A friend of mine in the show told me a few days before that I needed to come see it because it was actually good, unlike the last show – which she had also said was good.  When I questioned her about it further, she said this one was much better.  The last show was very entertaining, but no masterpiece.  The acting was good.  The production was quite good, given the limitations of the venue.  The script itself didn’t give much to produce greatness though.  It was quite humourous and the cast fully brought out that aspect of it.  Unfortunately it was not a really good show. – I made a point after the show of telling my friend that she didn’t have to lie about how good it was because I was going to come out to see her in it anyway, after which she insisted that she did need to say that and that it is “the greatest show EVER!” in a completely “I’m bulls*^@%ing you” tone of voice. – It was still well-worth the trip out to the park to see it though.

They say that teachers are awful students and doctors make the worst patients.  I’m starting to think that actors are not the best people to go see plays with.  There was commentary through large parts of the show, ranging from the this-ground-is-hard/I-need-to-move variety to the our-friend-totally-lied-to-us kind.  I still think the latter was a bit of an exaggeration – although the ground was quite hard in reference to the former.  I’ve noticed the same thing with other thespians as well though.  Come to think of it, it’s pretty common among the general population these days, so nevermind.

After the play, I stayed for a bit and talked.  Someone recognized me from Copa, despite my having a beard for disguise. – She actually said that she didn’t recognize me until someone pointed out that it was me. – I eventually began my trek back home, and that turned out to be even more exciting than the way to the park.

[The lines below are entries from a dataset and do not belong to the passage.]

(* ===== verification/RefobjStep.v ===== *)
(** * Every step of a call on a reference object preserves the invariant *)
From S2P Require Import Prelude KRwLock Refobj RefobjInv.

Ltac fok := split; cbn; intros; try done; try congruence.
(** The cases of an operation on the lock. *)
Ltac kl_case H :=
  unfold kl_rdlock, kl_rdunlock, kl_wrlock, kl_wrunlock, kl_up1, kl_up2, kl_down1, kl_down2, kl_down3 in H;
  repeat match type of H with
  | (if ?b then _ else _) = Some _ => let E := fresh "K" in destruct b eqn:E; try discriminate H
  end; injection H as <-;
  repeat match goal with
  | E : _ && _ = true |- _ => apply andb_true_iff in E as [? ?]
  | E : negb _ = true |- _ => apply negb_true_iff in E
  | E : (_ =? _) = true |- _ => apply Z.eqb_eq in E
  | E : (_ <? _) = true |- _ => apply Z.ltb_lt in E
  end; cbn [kl_r kl_w kl_up] in *.

(** Arithmetic about the lock. *)
Ltac kl_arith :=
  intros; cbn [kl_r kl_w kl_up] in *;
  repeat match goal with E : kl_w _ = _ |- _ => rewrite E in * end;
  repeat match goal with E : kl_up _ = _ |- _ => rewrite E in * end; cbn in *; try lia; try done.

(** The threads are not part of the lock. *)
Ltac fold_ths := repeat match goal with |- context [o_ths (set_lock ?l ?o)] => change (o_ths (set_lock l o)) with (o_ths o) end.

Section Steps.
Context (modify_async rdlock_recursive caller_free : bool).
Abbreviation rinv := (RefobjInv.rinv modify_async caller_free).
Abbreviation swf := (RefobjInv.swf modify_async caller_free).
Abbreviation frame_ok := (RefobjInv.frame_ok modify_async caller_free).
Abbreviation node_ok := (RefobjInv.node_ok caller_free).
Abbreviation gets := (RefobjInv.gets caller_free).

(** The call on top of thread [t]. *)
Record top (o : robj) (t : nat) (n : option robj_thread_node) (f : frame) (rest : list frame) : Prop := {
  tp_at : o_ths o !! t = Some (MkRt n (f :: rest));
  tp_frame : frame_ok f rest;
  tp_running : forall g, g ∈ rest -> is_running g = true;
  tp_rest : swf rest;
  tp_node : node_ok n (f :: rest);
  tp_depth : Z.of_nat (length rest) + 1 <= DEPTH_MAX
}.
Arguments tp_at {o t n f rest}.
Arguments tp_frame {o t n f rest}.
Arguments tp_running {o t n f rest}.
Arguments tp_rest {o t n f rest}.
Arguments tp_node {o t n f rest}.
Arguments tp_depth {o t n f rest}.

Lemma top_of o t n f rest : rinv o -> o_ths o !! t = Some (MkRt n (f :: rest)) -> top o t n f rest.
Proof.
  intros I E. destruct (v_stacks _ _ _ I t n _ E) as ((H1 & H2 & H3) & H4 & H5). split; try done. cbn [length] in H5. lia.
Qed.

Lemma swf_cons o t n f rest f' : top o t n f rest -> frame_ok f' rest -> swf (f' :: rest).
Proof. intros T H. split; [done|]. split; [apply (tp_running T)|apply (tp_rest T)]. Qed.

Lemma node_same n f f' rest :
  node_ok n (f :: rest) -> f_get f' = f_get f -> f_wrc f' = f_wrc f -> f_rdc f' = f_rdc f -> node_ok n (f' :: rest).
Proof. intros [H1 H2 H3 H4 H5] E1 E2 E3. split; rewrite ?gets_cons in *; cbn [ssum] in *; rewrite ?E1, ?E2, ?E3; done. Qed.

Lemma node_pop n f rest :
  node_ok n (f :: rest) -> f_get f = 0 -> f_wrc f = 0 -> f_rdc f = 0 -> node_ok n rest.
Proof.
  intros [H1 H2 H3 H4 H5] E1 E2 E3. rewrite gets_cons in H2. cbn [ssum] in *. rewrite E1, E2, E3, ?Z.add_0_l in *.
  split; try done. rewrite H2. destruct caller_free; done.
Qed.

Lemma node_push n f rest :
  node_ok n rest -> f_get f = 0 -> f_wrc f = 0 -> f_rdc f = 0 -> node_ok n (f :: rest).
Proof.
  intros [H1 H2 H3 H4 H5] E1 E2 E3. split; rewrite ?gets_cons; cbn [ssum]; rewrite ?E1, ?E2, ?E3, ?Z.add_0_l; try done.
  rewrite H2. destruct caller_free; done.
Qed.

(** A new node for a stack. *)
Lemma node_new g l st :
  g = gets st -> ssum f_wrc st <= 1 -> (0 < ssum f_wrc st -> ssum f_rdc st = 0) ->
  l = (if 0 <? ssum f_wrc st then - 2 ^ 31 else ssum f_rdc st) -> node_ok (Some (MkNode 1 g l)) st.
Proof. intros Hg H1 H2 Hl. split; cbn; try done. by intros x [= <-]. Qed.

(** The count of references changes by [d]. *)
Lemma node_counted d n f f' rest :
  node_ok n (f :: rest) -> f_get f' = f_get f + d -> f_wrc f' = f_wrc f -> f_rdc f' = f_rdc f ->
  node_ok (if caller_free then Some (MkNode 1 (node_get n + d) (node_lock n)) else n) (f' :: rest).
Proof.
  intros [H1 H2 H3 H4 H5] E1 E2 E3. split; rewrite ?gets_cons in *; cbn [ssum] in *; rewrite ?E1, ?E2, ?E3.
  - intros x. destruct caller_free; [by intros [= <-]|by apply H1].
  - destruct caller_free; cbn [node_get get_count]; lia.
  - done.
  - by destruct caller_free.
  - done.
Qed.

(** The sums are at least what one thread has. *)
Lemma top_le h o t n f rest : (forall f, 0 <= h f) -> top o t n f rest -> h f + ssum h rest <= rsum h (o_ths o) /\ 0 <= ssum h rest.
Proof. intros Hh T. pose proof (rsum_elem h _ _ _ Hh (tp_at T)) as H. cbn in H. pose proof (ssum_nonneg h rest Hh). lia. Qed.

(** A thread with a reference keeps the object. *)
Lemma usage_pos o t n f rest : rinv o -> top o t n f rest -> 0 < f_ref f + ssum f_ref rest -> 0 < o_usage o.
Proof.
  intros I T Hp. rewrite (v_usage _ _ _ I).
  assert (0 <= rsum f_base (o_ths o)) by (apply rsum_nonneg; intros g; pose proof (nonneg_h g); lia).
  destruct (top_le f_ref _ _ _ _ _ ltac:(intros g; pose proof (nonneg_h g); lia) T). destruct (o_installed o); cbn; lia.
Qed.


(** A step that only moves the call on, with the node and the object as they
    are. *)
Lemma move_inv o t n f rest f' :
  rinv o -> top o t n f rest -> frame_ok f' rest ->
  f_get f' = f_get f -> f_wrc f' = f_wrc f -> f_rdc f' = f_rdc f ->
  f_ref f' = f_ref f -> f_free f' = f_free f -> f_free2 f' = f_free2 f -> f_base f' = f_base f -> f_spin f' = f_spin f ->
  f_raw f' = f_raw f -> f_wp f' = f_wp f -> f_wu f' = f_wu f -> f_up f' = f_up f ->
  (o_destroyed o = true -> f_prot f' <= f_prot f) ->
  rinv (set_ths (<[t := MkRt n (f' :: rest)]> (o_ths o)) o).
Proof.
  intros I T Hf E1 E2 E3 E4 E5 E6 E7 E8 E9 E10 E11 E12 Hd.
  eapply rinv_plain; [exact I|exact (tp_at T)|done|done|done|done|done|by eapply swf_cons| | | | | | | | | | | | | | |];
    try (unfold delta; cbn [ssum]; lia).
  - eapply node_same; [exact (tp_node T)|done..].
  - pose proof (tp_depth T). cbn [length]. lia.
  - apply (v_legal _ _ _ I).
  - intros Hp. apply (v_plain _ _ _ I). unfold delta in Hp. cbn [ssum] in Hp. lia.
  - intros Hx. pose proof (v_destroyed _ _ _ I Hx) as Hz. specialize (Hd Hx).
    destruct (top_le f_prot _ _ _ _ _ ltac:(intros g; pose proof (nonneg_h g); lia) T).
    pose proof (nonneg_h f). pose proof (nonneg_h f'). unfold delta. cbn [ssum]. lia.
Qed.

(** A step that takes or gives back the lock. *)
Lemma lock_inv o t n f rest n' st' l :
  rinv o -> top o t n f rest -> swf st' -> node_ok n' st' -> Z.of_nat (length st') <= DEPTH_MAX ->
  delta f_ref (f :: rest) st' = 0 ->
  delta f_free (f :: rest) st' = 0 -> delta f_free2 (f :: rest) st' = 0 -> delta f_base (f :: rest) st' = 0 -> delta f_spin (f :: rest) st' = 0 ->
  kl_r l = kl_r (o_lock o) + delta f_raw (f :: rest) st' ->
  Z.b2z (kl_w l) = Z.b2z (kl_w (o_lock o)) + delta f_wp (f :: rest) st' + delta f_wu (f :: rest) st' ->
  Z.b2z (kl_up l) = Z.b2z (kl_up (o_lock o)) + delta f_up (f :: rest) st' ->
  (kl_w l = true -> kl_r l = 0) -> (0 < rsum f_wp (o_ths o) + delta f_wp (f :: rest) st' -> kl_up l = false) ->
  delta f_prot (f :: rest) st' <= 0 ->
  rinv (set_ths (<[t := MkRt n' st']> (o_ths o)) (set_lock l o)).
Proof.
  intros I T Hs Hn Hl D1 D2 D3 D4 D5 Kr Kw Ku Kl Kp Hd. change (o_ths o) with (o_ths (set_lock l o)) at 1.
  eapply rinv_plain; [exact I|exact (tp_at T)|done|done|done|done|done|done|done|done|cbn; lia|done|done|done|done|done|left; lia
    |cbn; lia|cbn; lia|cbn; lia|done|done|].
  intros Hx. pose proof (v_destroyed _ _ _ I Hx) as Hz.
  assert (0 <= ssum f_prot st') by (apply ssum_nonneg; intros g; pose proof (nonneg_h g); lia).
  destruct (top_le f_prot _ _ _ _ _ ltac:(intros g; pose proof (nonneg_h g); lia) T). pose proof (nonneg_h f).
  unfold delta in *. cbn [ssum] in *. lia.
Qed.

(** A function run by a synchronous queue has the queue's read lock. *)
Lemma on_queue rest : swf rest -> refobj_on_this_q rest && negb modify_async = true -> 0 < ssum f_q rest.
Proof.
  intros Hs [Hq Ha]%andb_true_iff. apply negb_true_iff in Ha.
  induction rest as [|f rest IH]; [done|]. destruct Hs as (Hf & _ & Hs). cbn in Hq. apply orb_true_iff in Hq as [Hq|Hq].
  - pose proof (ssum_nonneg f_q rest ltac:(intros g; pose proof (nonneg_h g); lia)). pose proof (ok_mode _ _ _ _ Hf) as Hm.
    unfold is_queue_run in Hq. cbn [ssum]. unfold f_q at 1. destruct (f_pc f) as [| | | | | | |h|h| | | | | | | | | | | | | |]; try done.
    destruct h; try done; [lia|congruence].
  - specialize (IH Hs Hq). pose proof (nonneg_h f). cbn [ssum]. lia.
Qed.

There was a heavy fog at the intersection where I needed to turn to take the fast way home, but I managed to get the turn anyway.  The fog was so thick though that I could barely see the road, and the next thing I knew – literally only about 45 seconds – I was back on the road I had just gotten off of and headed back towards the park.  I’m still not sure how I managed to do that.  I turned around, took my turn again and headed off in the right direction.  Everything looked normal, aside from the fog.  There was the hill on my left side, a creek on my right, lots of woods and occasionally a house.  I finally crossed over the overpass.  I looked down at all the lights passing under me and realized something.  I wasn’t supposed to cross the interstate.  I actually wasn’t even supposed to get NEAR the interstate.  At least I knew that if I kept going on that road, I’d run into a major highway and take that east to get home.  Eventually, I came across that highway and had an incredible urge to turn west and just drive for a couple of days.  That sort of thing happens with me.  After sitting at the stop sign for a minute or so, fighting that urge, I turned east and headed home.  An hour and three counties after leaving the park – which is half an hour from home and in the same county – I got back home and went to bed.

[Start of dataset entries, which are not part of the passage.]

Lemma writer_alone o t n f rest : rinv o -> top o t n f rest -> f_wp f = 1 -> ssum f_prot rest = 0 /\
  forall u m s, u <> t -> o_ths o !! u = Some (MkRt m s) -> ssum f_prot s = 0.
Proof.
  intros I T Hw. destruct (held_by_writer _ _ _ _ _ I T Hw) as (H1 & H2 & H3).
  split; [apply not_held_prot; [apply (tp_rest T)|done]|]. intros u m s Hne E.
  pose proof (rsum_elem2 f_held _ _ _ _ _ f_held_nonneg (tp_at T) E ltac:(done)) as H4. cbn in H4.
  destruct (v_stacks _ _ _ I _ _ _ E) as (Hs & _). apply not_held_prot; [done|].
  pose proof (ssum_nonneg f_held s f_held_nonneg). lia.
Qed.

Lemma dmark_step o t n d own rest o' th :
  rinv o -> top o t n (MkFr (OpDestroy d) (PDMark own)) rest -> step t o n (MkFr (OpDestroy d) (PDMark own)) rest = Go o' th ->
  rinv (set_ths (<[t := th]> (o_ths o')) o').
Proof.
  intros I T H. cbn [frame_step f_pc f_op destroy_step] in H. injection H as <- <-.
  destruct (writer_alone _ _ _ _ _ I T eq_refl) as [P1 P2].
  set (e := if o_destroyed o then _ else _).
  eapply (rinv_life o t n (MkFr (OpDestroy d) (PDMark own)) rest (refobj_set_destroyed o) n (MkFr (OpDestroy d) (PDUnlock own e))); try done.
  - split; cbn; try done; [by destruct d|exact (ok_own _ _ _ _ (tp_frame T))].
  - eapply node_same; [exact (tp_node T)|done..].
  - destruct d; cbn; lia.
  - destruct d; cbn; lia.
  - destruct d; cbn; lia.
  - intros _. rewrite prot_none; [done|]. intros u m s E. split; [by apply (v_stacks _ _ _ I _ _ _ E)|].
    destruct (decide (u = t)) as [->|Hne]; [|by eapply P2]. rewrite (tp_at T) in E. injection E as <- <-. cbn. exact P1.
  - apply (v_deleter _ _ _ I).
  - cbn [o_deleter refobj_set_destroyed]. eapply keeps_deletes; [exact I|exact T|by destruct d..].
  - intros Hc Ha. cbn [o_deleter refobj_set_destroyed o_dtors]. split; [|split; [|by apply (v_freed _ _ _ I)]].
    + eapply keeps_alone; [exact I|exact T|..]; try done; by destruct d.
    + by eapply keeps_frees.
Qed.

Lemma dput_step o t n d own e rest o' th :
  rinv o -> top o t n (MkFr (OpDestroy d) (PDPut own e)) rest -> step t o n (MkFr (OpDestroy d) (PDPut own e)) rest = Go o' th ->
  rinv (set_ths (<[t := th]> (o_ths o')) o').
Proof.
  intros I T H. cbn [frame_step f_pc f_op destroy_step] in H. destruct d.
  2: { injection H as <- <-. eapply move_inv; [exact I|exact T|by fok|done..]. }
  pose proof (top_sums _ _ _ _ _ I T) as Hs. destruct (top_le _ _ f_base _ _ _ _ _ ltac:(nonneg) T) as [Hb Hb0]. cbn in Hb, Hs.
  assert (1 < o_usage o) as Hu by (destruct (o_installed o); cbn in Hs; lia).
  cbn [o_usage set_usage] in H. destruct (Z.eqb_spec (o_usage o - 1) 0); [lia|]. injection H as <- <-.
  eapply (rinv_life o t n (MkFr (OpDestroy true) (PDPut own e)) rest (set_usage (o_usage o - 1) o) n (MkFr (OpDestroy true) (PDSpin own))); try done.
  - by fok_own T.
  - eapply node_same; [exact (tp_node T)|done..].
  - cbn. lia.
  - cbn [o_usage set_usage]. destruct (Z.eqb_spec (o_usage o - 1) 0), (Z.eqb_spec (o_usage o) 0); cbn; lia.
  - cbn. lia.
  - intros Hx. pose proof (v_destroyed _ _ _ I Hx). cbn. lia.
  - apply (v_deleter _ _ _ I).
  - cbn [o_deleter set_usage]. intros u m s Hl Hp. destruct (lookup_update _ _ _ _ _ Hl) as [[-> [= -> ->]]|[Hne Hl']]; [|by eapply (v_deletes _ _ _ I)].
    eapply (v_deletes _ _ _ I); [exact (tp_at T)|]. cbn [ssum] in *. cbn in *. lia.
  - intros Hc Ha. cbn [o_deleter set_usage o_dtors]. split; [|split; [|by apply (v_freed _ _ _ I)]].
    + intros x u m s _ Hz. cbn in Hz. lia.
    + by eapply keeps_frees.
Qed.

(** [aosl_ref_destroy] waits until the other threads have no reference. *)
Lemma dspin_step o t n d own rest o' th :
  rinv o -> top o t n (MkFr (OpDestroy d) (PDSpin own)) rest -> step t o n (MkFr (OpDestroy d) (PDSpin own)) rest = Go o' th ->
  rinv (set_ths (<[t := th]> (o_ths o')) o').
Proof.
  intros I T H. cbn [frame_step f_pc f_op destroy_step] in H. pose proof (ok_pc _ _ _ _ (tp_frame T)) as Hd. cbn in Hd. destruct d; [clear Hd|done].
  destruct (caller_free && negb modify_async && (1 + own <? o_usage o)) eqn:Ew; [done|]. injection H as <- <-.
  pose proof (top_sums _ _ _ _ _ I T) as Hs. destruct (top_le _ _ f_spin _ _ _ _ _ ltac:(nonneg) T) as [Hb Hb0]. cbn in Hb, Hs.
  assert (o_deleter o = Some t) as Hdel by (eapply (v_deletes _ _ _ I); [exact (tp_at T)|]; cbn; pose proof (ssum_nonneg f_base rest ltac:(nonneg)); lia).
  eapply (rinv_life o t n (MkFr (OpDestroy true) (PDSpin own)) rest o n (MkFr (OpDestroy true) (PDrop 0))); try done.
  - eapply node_same; [exact (tp_node T)|done..].
  - cbn. lia.
  - cbn. lia.
  - cbn. lia.
  - intros Hx. pose proof (v_destroyed _ _ _ I Hx). cbn. lia.
  - apply (v_deleter _ _ _ I).
  - intros u m s Hl Hp. destruct (lookup_update _ _ _ _ _ Hl) as [[-> [= -> ->]]|[Hne Hl']]; [done|by eapply (v_deletes _ _ _ I)].
  - intros Hc Ha. split; [|split; [|by apply (v_freed _ _ _ I)]]; [|by eapply keeps_frees].
    intros x u m s Hx Hz Hl Hne. rewrite Hdel in Hx. injection Hx as <-.
    destruct (lookup_update _ _ _ _ _ Hl) as [[-> _]|[_ Hl']]; [done|].
    rewrite Hc, Ha in Ew. cbn [negb andb] in Ew. apply Z.ltb_ge in Ew.
    assert (own = ssum f_get rest) as Hown by (rewrite (ok_own _ _ _ _ (tp_frame T) own eq_refl); unfold RefobjInv.gets; by rewrite Hc).
    pose proof (ssum_le f_get f_ref rest ltac:(nonneg)). pose proof (rsum_elem2 f_ref _ _ _ _ _ ltac:(nonneg) (tp_at T) Hl' ltac:(done)) as H2.
    cbn in H2. pose proof (ssum_nonneg f_ref s ltac:(nonneg)). destruct (o_installed o); cbn in Hs; lia.
Qed.

(** ** Every step *)

Lemma frame_step_inv o t n f rest o' th :
  rinv o -> o_ths o !! t = Some (MkRt n (f :: rest)) -> step t o n f rest = Go o' th -> rinv (set_ths (<[t := th]> (o_ths o')) o').
Proof.
  intros I E H. pose proof (top_of _ _ _ _ _ _ _ I E) as T. pose proof (ok_pc _ _ _ _ (tp_frame T)) as Hp. destruct f as [op p]. cbn in Hp.
  assert (match p with PDNode | PDUninstall _ | PDFlag _ | PDWait _ | PDMark _ | PDUnlock _ _ | PDPut _ _ | PDSpin _ => exists d, op = OpDestroy d | _ => True end) as Hop.
  { destruct p; try done; destruct op as [| | | | |[]]; try done; by eexists. }
  destruct p.
  - exact (get_step _ _ _ _ _ _ _ _ _ I T H).
  - exact (lock_step _ _ _ _ _ _ _ _ _ _ I T H).
  - exact (wait_step _ _ _ _ _ _ _ _ _ _ _ I T ltac:(tauto) H).
  - exact (wait_step _ _ _ _ _ _ _ _ _ _ _ I T ltac:(tauto) H).
  - exact (wait_step _ _ _ _ _ _ _ _ _ _ _ I T ltac:(tauto) H).
  - exact (up_step _ _ _ _ _ _ _ _ _ _ I T H).
  - exact (wait_step _ _ _ _ _ _ _ _ _ _ _ I T ltac:(tauto) H).
  - exact (chk_step _ _ _ _ _ _ _ _ _ _ _ I T H).
  - exact (run_step _ _ _ _ _ _ _ _ _ _ _ I T H).
  - exact (wait_step _ _ _ _ _ _ _ _ _ _ _ I T ltac:(tauto) H).
  - exact (down_step _ _ _ _ _ _ _ _ _ _ I T H).
  - exact (put_step _ _ _ _ _ _ _ _ _ _ _ I T H).
  - exact (drop_step _ _ _ _ _ _ _ _ I T H).
  - exact (free1_step _ _ _ _ _ _ _ I T H).
  - exact (free2_step _ _ _ _ _ _ _ I T H).
  - destruct Hop as [d ->]. exact (dnode_step _ _ _ _ _ _ _ I T H).
  - destruct Hop as [d ->]. exact (duninstall_step _ _ _ _ _ _ _ _ I T H).
  - destruct Hop as [d ->]. refine (dlock_step _ _ _ _ _ _ _ _ I T _ H); eauto 10.
  - destruct Hop as [d ->]. refine (dlock_step _ _ _ _ _ _ _ _ I T _ H); eauto 10.
  - destruct Hop as [d ->]. exact (dmark_step _ _ _ _ _ _ _ _ I T H).
  - destruct Hop as [d ->]. refine (dlock_step _ _ _ _ _ _ _ _ I T _ H); eauto 10.
  - destruct Hop as [d ->]. exact (dput_step _ _ _ _ _ _ _ _ _ I T H).
  - destruct Hop as [d ->]. exact (dspin_step _ _ _ _ _ _ _ _ I T H).
Qed.

(** A running function has a reference to the object. *)
Lemma running_ref f rest : frame_ok f rest -> is_running f = true -> 0 < f_ref f + ssum f_ref rest.
Proof.
  intros Hf Hr. pose proof (ok_obj _ _ _ _ Hf) as Ho. pose proof (ssum_nonneg f_ref rest ltac:(nonneg)). destruct f as [op p]. cbn in *.
  destruct p; try done. destruct op; cbn; try lia. by specialize (Ho eq_refl).
Qed.

Lemma call_inv o t n st op :
  rinv o -> o_ths o !! t = Some (MkRt n st) -> may_call st op = true -> Z.of_nat (length st) < DEPTH_MAX ->
  rinv (set_ths (<[t := MkRt n (MkFr op (first_pc op) :: st)]> (o_ths o)) o).
Proof.
  intros I E Hm Hl. destruct (v_stacks _ _ _ I _ _ _ E) as (Hs & Hn & _).
  assert (forall h, h (MkFr op (first_pc op)) = 0 -> delta h st (MkFr op (first_pc op) :: st) = 0) as Hd by (intros h Hh; unfold delta; cbn; lia).
  assert (swf (MkFr op (first_pc op) :: st)) as Hsw.
  { split; [|split; [|done]].
    - split; cbn; try (by destruct op as [| | | | |[]]). intros ->. destruct st as [|f st]; [done|]. destruct Hs as (Hf & _). by apply running_ref.
    - destruct st as [|f st]; [by intros g ?%not_elem_of_nil|]. destruct Hs as (_ & Hr & _). intros g [->|Hg]%elem_of_cons; [done|by apply Hr]. }
  eapply rinv_plain; [exact I|exact E|done|done|done|done|done|exact Hsw|eapply node_push; [done|by destruct op..]|cbn [length]; lia|..];
    rewrite ?(Hd f_ref), ?(Hd f_free), ?(Hd f_free2), ?(Hd f_base), ?(Hd f_spin), ?(Hd f_raw), ?(Hd f_wp), ?(Hd f_wu), ?(Hd f_up), ?(Hd f_prot)
      by (by destruct op as [| | | | |[]]); try lia; try done.
  - apply (v_legal _ _ _ I).
  - intros Hp. apply (v_plain _ _ _ I). lia.
  - intros Hx. pose proof (v_destroyed _ _ _ I Hx). lia.
Qed.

This morning, I find myself exhausted after only five hours of sleep.  It’s for mornings like this that Starbucks was founded.  You also know you’re tired when your venti bold-roast coffee looks like it’s only a grande.  It wasn’t until about halfway through it that it started to look like the right size.  One thing I discovered last night that never would have if I hadn’t gotten lost is that Billy Joel’s For the Longest Time has to be the perfect song to warm up my tenor register to.  If I hadn’t spent that long driving home, I never would have come to that song on my iTouch playlist.